Among the lines below, take the one holding "Cristian.RTT v * 1000000", the one holding "(Cristian.synchronized_time v - T1)", and all lines between them. Set them down exactly.

BEGIN EXTRACTED ENTRIES

(** C10. In the reference Berkeley scenario every generated offset
    (rand() % 11) − 5 lies in [−5, 5], so every slave's initial reading is
    within 5 seconds of the master reading and every initial difference
    master − slave lies in [−5, 5]. *)
Theorem simulated_offsets_within_five (master_time : Z) (rand : nat → Z) :
  (∀ k, (k < 6)%nat → 0 ≤ rand k ≤ int_max) →
  long_min + 10 ≤ master_time ≤ long_max - 10 →
  ∃ v,
    Berkeley.main master_time rand = Returned (0, v)
    ∧ (∀ k, (k < 6)%nat →
         ∃ offset, Berkeley.random_offset (rand k) = Returned offset
           ∧ -5 ≤ offset ≤ 5)
    ∧ (∀ label t,
         Berkeley.SlaveTime label t ∈ Berkeley.out (Berkeley.final v) →
         Z.abs (t - master_time) ≤ 5)
    ∧ (∀ label d,
         Berkeley.TimeDifference label d ∈ Berkeley.out (Berkeley.final v) →
         -5 ≤ d ≤ 5)
    ∧ length (Berkeley.time_differences (Berkeley.final v)) = 6%nat
    ∧ Forall (λ d, -5 ≤ d ≤ 5) (Berkeley.time_differences (Berkeley.final v)).
Proof.
  intros Hrand Hm.
  exists (expected master_time (simulated_readings master_time rand)).
  split; [apply main_returns; assumption |].
  pose proof (simulated_readings_spread master_time rand Hrand) as Hspread.
  split; [| split; [| split; [| split]]].
  - intros k Hk. eexists. apply random_offset_returns, Hrand, Hk.
  - intros label t Hin.
    apply collected_line_of_expected in Hin as (j & p & Hj & He);
      [| left; eauto].
    destruct He as [He | He]; [| discriminate He].
    injection He as -> ->.
    pose proof (Forall_lookup_1 _ _ _ _ Hspread Hj) as Hp. cbn beta in Hp. lia.
  - intros label d Hin.
    apply collected_line_of_expected in Hin as (j & p & Hj & He);
      [| right; eauto].
    destruct He as [He | He]; [discriminate He |].
    injection He as -> ->.
    pose proof (Forall_lookup_1 _ _ _ _ Hspread Hj) as Hp. cbn beta in Hp. lia.
  - reflexivity.
  - cbn [expected Berkeley.final Berkeley.time_differences].
    unfold Spec.offsets. apply Forall_fmap.
    eapply Forall_impl; [exact Hspread |].
    intros p Hp. unfold compose. cbn beta in Hp. lia.
Qed.

Lemma simulated_offsets_within_five_witness :
  ∃ v,
    Berkeley.main 1700000000 (λ k, 1804289383 + 7919 * Z.of_nat k)
    = Returned (0, v)
    ∧ (∀ k, (k < 6)%nat →
         ∃ offset,
           Berkeley.random_offset (1804289383 + 7919 * Z.of_nat k)
           = Returned offset
           ∧ -5 ≤ offset ≤ 5)
    ∧ (∀ label t,
         Berkeley.SlaveTime label t ∈ Berkeley.out (Berkeley.final v) →
         Z.abs (t - 1700000000) ≤ 5)
    ∧ (∀ label d,
         Berkeley.TimeDifference label d ∈ Berkeley.out (Berkeley.final v) →
         -5 ≤ d ≤ 5)
    ∧ length (Berkeley.time_differences (Berkeley.final v)) = 6%nat
    ∧ Forall (λ d, -5 ≤ d ≤ 5) (Berkeley.time_differences (Berkeley.final v)).
Proof.
  apply (simulated_offsets_within_five 1700000000
           (λ k, 1804289383 + 7919 * Z.of_nat k)).
  - intros k Hk. unfold int_max. lia.
  - unfold long_min, long_max. lia.
Defined.

(** ** Further properties of cristian.cpp *)

Lemma quot_window a b :
  0 ≤ a → 0 < b → Z.quot a b * b ≤ a < (Z.quot a b + 1) * b.
Proof.
  intros Ha Hb. pose proof (Z.quot_rem a b ltac:(lia)) as E.
  pose proof (Z.rem_bound_pos a b Ha Hb). nia.
Qed.

(** X1. On clock samples taken at the clock's own resolution the round trip
    is the tick difference cut down to whole milliseconds, and the client is
    set to the server time plus half of it in whole milliseconds: when the
    clock did not go backwards, less than one millisecond of the round trip
    and less than two milliseconds of its double half are dropped. *)
Theorem cristian_drops_fraction_of_millisecond (ticks_per_ms T0 T_server T1 : Z) :
  0 < ticks_per_ms →
  near_epoch T0 → near_epoch T_server → near_epoch T1 →
  T0 ≤ T1 →
  ∃ v,
    Cristian.cristian ticks_per_ms T0 T_server T1 = Returned v
    ∧ Cristian.RTT v = Z.quot (T1 - T0) ticks_per_ms
    ∧ Cristian.RTT v * ticks_per_ms ≤ T1 - T0
      < (Cristian.RTT v + 1) * ticks_per_ms
    ∧ Cristian.synchronized_time v
      = T_server + Cristian.one_way_delay v * ticks_per_ms
    ∧ 0 ≤ Cristian.one_way_delay v
    ∧ 2 * (Cristian.one_way_delay v * ticks_per_ms) ≤ T1 - T0
      < 2 * (Cristian.one_way_delay v * ticks_per_ms) + 2 * ticks_per_ms.
Proof.
  intros Hres H0 Hs H1 Hle.
  eexists. split; [apply cristian_on_ticks; assumption |].
  cbn [Cristian.RTT Cristian.one_way_delay Cristian.synchronized_time].
  pose proof (quot_window (T1 - T0) ticks_per_ms ltac:(lia) Hres) as Hw.
  pose proof (Z.quot_pos (T1 - T0) ticks_per_ms ltac:(lia) Hres) as Hq.
  pose proof (quot_window _ 2 Hq ltac:(lia)) as Hh.
  pose proof (Z.quot_pos _ 2 Hq ltac:(lia)) as Hhq.
  repeat split; try reflexivity; try lia; nia.
Qed.

Lemma cristian_drops_fraction_of_millisecond_witness :
  ∃ v,
    Cristian.cristian 1000000 1700000000000000000 1700000000100500000
      1700000000201999999
    = Returned v
    ∧ Cristian.RTT v
      = Z.quot (1700000000201999999 - 1700000000000000000) 1000000
    ∧ Cristian.RTT v * 1000000
      ≤ 1700000000201999999 - 1700000000000000000
      < (Cristian.RTT v + 1) * 1000000
    ∧ Cristian.synchronized_time v
      = 1700000000100500000 + Cristian.one_way_delay v * 1000000
    ∧ 0 ≤ Cristian.one_way_delay v
    ∧ 2 * (Cristian.one_way_delay v * 1000000)
      ≤ 1700000000201999999 - 1700000000000000000
      < 2 * (Cristian.one_way_delay v * 1000000) + 2 * 1000000.
Proof.
  apply (cristian_drops_fraction_of_millisecond 1000000);
    unfold near_epoch; lia.
Defined.

(** X2. When the server's sample lies between the client's two samples
    (one clock that does not go backwards, as in [main]), the synchronized
    time is off the client's own time of reception by less than half the
    round trip plus one millisecond, and is never before the request. *)
Theorem cristian_error_within_half_round_trip (ticks_per_ms T0 T_server T1 : Z) :
  0 < ticks_per_ms →
  near_epoch T0 → near_epoch T_server → near_epoch T1 →
  T0 ≤ T_server ≤ T1 →
  ∃ v,
    Cristian.cristian ticks_per_ms T0 T_server T1 = Returned v
    ∧ T0 ≤ T_server ≤ Cristian.synchronized_time v
    ∧ 2 * Z.abs (Cristian.synchronized_time v - T1)
      < (T1 - T0) + 2 * ticks_per_ms.
Proof.
  intros Hres H0 Hs H1 Hbetween.
  eexists. split; [apply cristian_on_ticks; assumption |].
  cbn [Cristian.synchronized_time].
  pose proof (quot_window (T1 - T0) ticks_per_ms ltac:(lia) Hres) as Hw.
  pose proof (Z.quot_pos (T1 - T0) ticks_per_ms ltac:(lia) Hres) as Hq.
  pose proof (quot_window _ 2 Hq ltac:(lia)) as Hh.
  pose proof (Z.quot_pos _ 2 Hq ltac:(lia)) as Hhq.
  split; nia.
Qed.

Lemma cristian_error_within_half_round_trip_witness :
  ∃ v,
    Cristian.cristian 1000000 1700000000000000000 1700000000100500000
      1700000000201999999
    = Returned v
    ∧ 1700000000000000000 ≤ 1700000000100500000
      ≤ Cristian.synchronized_time v
    ∧ 2 * Z.abs (Cristian.synchronized_time v - 1700000000201999999)
      < (1700000000201999999 - 1700000000000000000) + 2 * 1000000.
Proof.
  apply (cristian_error_within_half_round_trip 1000000);
    unfold near_epoch; lia.
Defined.

(** X3. The result does not depend on the epoch: moving the three samples
    by the same number of ticks leaves the round trip and the one-way delay
    as they are and moves the synchronized time by that number. *)
Theorem cristian_epoch_independent (ticks_per_ms T0 T_server T1 shift : Z) :
  0 < ticks_per_ms →
  near_epoch T0 → near_epoch T_server → near_epoch T1 →
  near_epoch (T0 + shift) → near_epoch (T_server + shift) →
  near_epoch (T1 + shift) →
  ∃ v v',
    Cristian.cristian ticks_per_ms T0 T_server T1 = Returned v
    ∧ Cristian.cristian ticks_per_ms (T0 + shift) (T_server + shift)
        (T1 + shift) = Returned v'
    ∧ Cristian.RTT v' = Cristian.RTT v
    ∧ Cristian.one_way_delay v' = Cristian.one_way_delay v
    ∧ Cristian.synchronized_time v' = Cristian.synchronized_time v + shift.
Proof.
  intros Hres H0 Hs H1 H0' Hs' H1'.
  do 2 eexists.
  split; [apply cristian_on_ticks; assumption |].
  split; [apply cristian_on_ticks; assumption |].
  cbn [Cristian.RTT Cristian.one_way_delay Cristian.synchronized_time].
  replace (T1 + shift - (T0 + shift)) with (T1 - T0) by lia.
  repeat split. lia.
Qed.

Lemma cristian_epoch_independent_witness :
  ∃ v v',
    Cristian.cristian 1000000 1000000000 1100000000 1201000000 = Returned v
    ∧ Cristian.cristian 1000000 (1000000000 + 1700000000000000000)
        (1100000000 + 1700000000000000000)
        (1201000000 + 1700000000000000000) = Returned v'
    ∧ Cristian.RTT v' = Cristian.RTT v
    ∧ Cristian.one_way_delay v' = Cristian.one_way_delay v
    ∧ Cristian.synchronized_time v'
      = Cristian.synchronized_time v + 1700000000000000000.
Proof.
  apply (cristian_epoch_independent 1000000); unfold near_epoch; lia.
Defined.

(** X4. [main], when the clock advanced by at least the 100 ms of each
    [sleep_for] between the samples: the program exits with status 0 after
    printing its four lines in order, the round trip it prints is at least
    200 ms, and the synchronized time it prints is not before the server
    time it prints. *)
Theorem cristian_main_after_sleeps (ticks_per_ms : Z) (now : nat → Z) :
  0 < ticks_per_ms →
  near_epoch (now 0%nat) → near_epoch (now 1%nat) → near_epoch (now 2%nat) →
  now 0%nat + 100 * ticks_per_ms ≤ now 1%nat →
  now 1%nat + 100 * ticks_per_ms ≤ now 2%nat →
  ∃ server client rtt sync,
    Cristian.main ticks_per_ms now
    = Returned (0, [ Cristian.ServerTime server;
                     Cristian.ClientActualTime client;
                     Cristian.RoundTripTime rtt;
                     Cristian.SynchronizedClientTime sync ])
    ∧ server = Cristian.to_time_t ticks_per_ms (now 1%nat)
    ∧ client = Cristian.to_time_t ticks_per_ms (now 2%nat)
    ∧ 200 ≤ rtt
    ∧ server ≤ sync
    ∧ server ≤ client.
Proof.
  intros Hres H0 Hs H1 Hfirst Hsecond.
  unfold Cristian.main.
  rewrite (cristian_on_ticks ticks_per_ms Hres _ _ _ H0 Hs H1).
  rewrite bind_Returned. cbn zeta. unfold Cristian.report.
  cbn [Cristian.RTT Cristian.server_time Cristian.client_actual
       Cristian.client_sync].
  do 4 eexists. split; [reflexivity |].
  assert (Hrtt : 200 ≤ Z.quot (now 2%nat - now 0%nat) ticks_per_ms).
  { apply Z.quot_le_lower_bound; [exact Hres | lia]. }
  assert (Hhalf : 100 ≤ Z.quot (Z.quot (now 2%nat - now 0%nat) ticks_per_ms) 2).
  { apply Z.quot_le_lower_bound; lia. }
  repeat split; try assumption.
  - unfold Cristian.to_time_t. apply Z.quot_le_mono; nia.
  - unfold Cristian.to_time_t. apply Z.quot_le_mono; nia.
Qed.

Lemma cristian_main_after_sleeps_witness :
  ∃ server client rtt sync,
    Cristian.main 1000000
      (λ k, 1700000000000000000 + 100250000 * Z.of_nat k)
    = Returned (0, [ Cristian.ServerTime server;
                     Cristian.ClientActualTime client;
                     Cristian.RoundTripTime rtt;
                     Cristian.SynchronizedClientTime sync ])
    ∧ server
      = Cristian.to_time_t 1000000
          (1700000000000000000 + 100250000 * Z.of_nat 1)
    ∧ client
      = Cristian.to_time_t 1000000
          (1700000000000000000 + 100250000 * Z.of_nat 2)
    ∧ 200 ≤ rtt
    ∧ server ≤ sync
    ∧ server ≤ client.
Proof.
  apply (cristian_main_after_sleeps 1000000
           (λ k, 1700000000000000000 + 100250000 * Z.of_nat k));
    unfold near_epoch; lia.
Defined.

(** ** Further properties of berkeley.cpp: what can go wrong *)

Lemma bind_undefined {A B : Type} (m : outcome A) (k : A → outcome B) f :
  m ≫= k = Undefined f →
  m = Undefined f ∨ ∃ a, m = Returned a ∧ k a = Undefined f.
Proof.
  destruct m as [a | e | f']; cbn; intros H.
  - right. exists a. split; [reflexivity | exact H].
  - discriminate.
  - left. congruence.
Qed.

Lemma as_long_undefined z f : as_long z = Undefined f → f = SignedOverflow.
Proof. unfold as_long. destruct (fits _ _ _); congruence. Qed.

Lemma as_int_undefined z f : as_int z = Undefined f → f = SignedOverflow.
Proof. unfold as_int. destruct (fits _ _ _); congruence. Qed.

Lemma at_index_in_range (v : list Z) (i : Z) :
  0 ≤ i < Z.of_nat (length v) → ∃ x, at_index v i = Returned x.
Proof.
  intros Hi. unfold at_index.
  destruct (Z.ltb_spec i 0) as [? | _]; [lia |].
  destruct (lookup_lt_is_Some_2 v (Z.to_nat i) ltac:(lia)) as [x Hx].
  exists x. rewrite Hx. reflexivity.
Qed.

(** A loop that keeps an invariant [Inv i s] (at the start of iteration
    [i]) and whose body cannot fail with [f] under it, cannot fail with [f],
    and ends in the invariant. *)
Lemma for_upto_safe {S : Type} (Inv : Z → S → Prop) (f : fault)
    (body : Z → S → outcome S) (count : nat) : ∀ i s,
  Inv i s →
  (∀ j t, i ≤ j < i + Z.of_nat count → Inv j t →
     body j t ≠ Undefined f
     ∧ ∀ t', body j t = Returned t' → Inv (j + 1) t') →
  for_upto count i body s ≠ Undefined f
  ∧ ∀ s', for_upto count i body s = Returned s' → Inv (i + Z.of_nat count) s'.
Proof.
  induction count as [| k IH]; intros i s Hinv Hbody.
  - split; [discriminate |]. intros s' [= <-].
    rewrite Z.add_0_r. exact Hinv.
  - destruct (Hbody i s ltac:(lia) Hinv) as [Hsafe Hnext].
    rewrite for_upto_S.
    destruct (body i s) as [t | e | f'] eqn:E.
    + rewrite bind_Returned.
      destruct (IH (i + 1) t (Hnext t eq_refl)) as [IHsafe IHinv].
      { intros j u Hj. apply Hbody. lia. }
      split; [exact IHsafe |].
      intros s' Hs'. replace (i + Z.of_nat (Datatypes.S k)) with (i + 1 + Z.of_nat k)
        by lia.
      apply IHinv, Hs'.
    + split; discriminate.
    + split; [cbn; congruence | discriminate].
Qed.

END EXTRACTED ENTRIES

**EXERCISE ANSWER**.
    ∧ Cristian.RTT v * 1000000
      ≤ 1700000000201999999 - 1700000000000000000
      < (Cristian.RTT v + 1) * 1000000
    ∧ Cristian.synchronized_time v
      = 1700000000100500000 + Cristian.one_way_delay v * 1000000
    ∧ 0 ≤ Cristian.one_way_delay v
    ∧ 2 * (Cristian.one_way_delay v * 1000000)
      ≤ 1700000000201999999 - 1700000000000000000
      < 2 * (Cristian.one_way_delay v * 1000000) + 2 * 1000000.
Proof.
  apply (cristian_drops_fraction_of_millisecond 1000000);
    unfold near_epoch; lia.
Defined.

(** X2. When the server's sample lies between the client's two samples
    (one clock that does not go backwards, as in [main]), the synchronized
    time is off the client's own time of reception by less than half the
    round trip plus one millisecond, and is never before the request. *)
Theorem cristian_error_within_half_round_trip (ticks_per_ms T0 T_server T1 : Z) :
  0 < ticks_per_ms →
  near_epoch T0 → near_epoch T_server → near_epoch T1 →
  T0 ≤ T_server ≤ T1 →
  ∃ v,
    Cristian.cristian ticks_per_ms T0 T_server T1 = Returned v
    ∧ T0 ≤ T_server ≤ Cristian.synchronized_time v
    ∧ 2 * Z.abs (Cristian.synchronized_time v - T1)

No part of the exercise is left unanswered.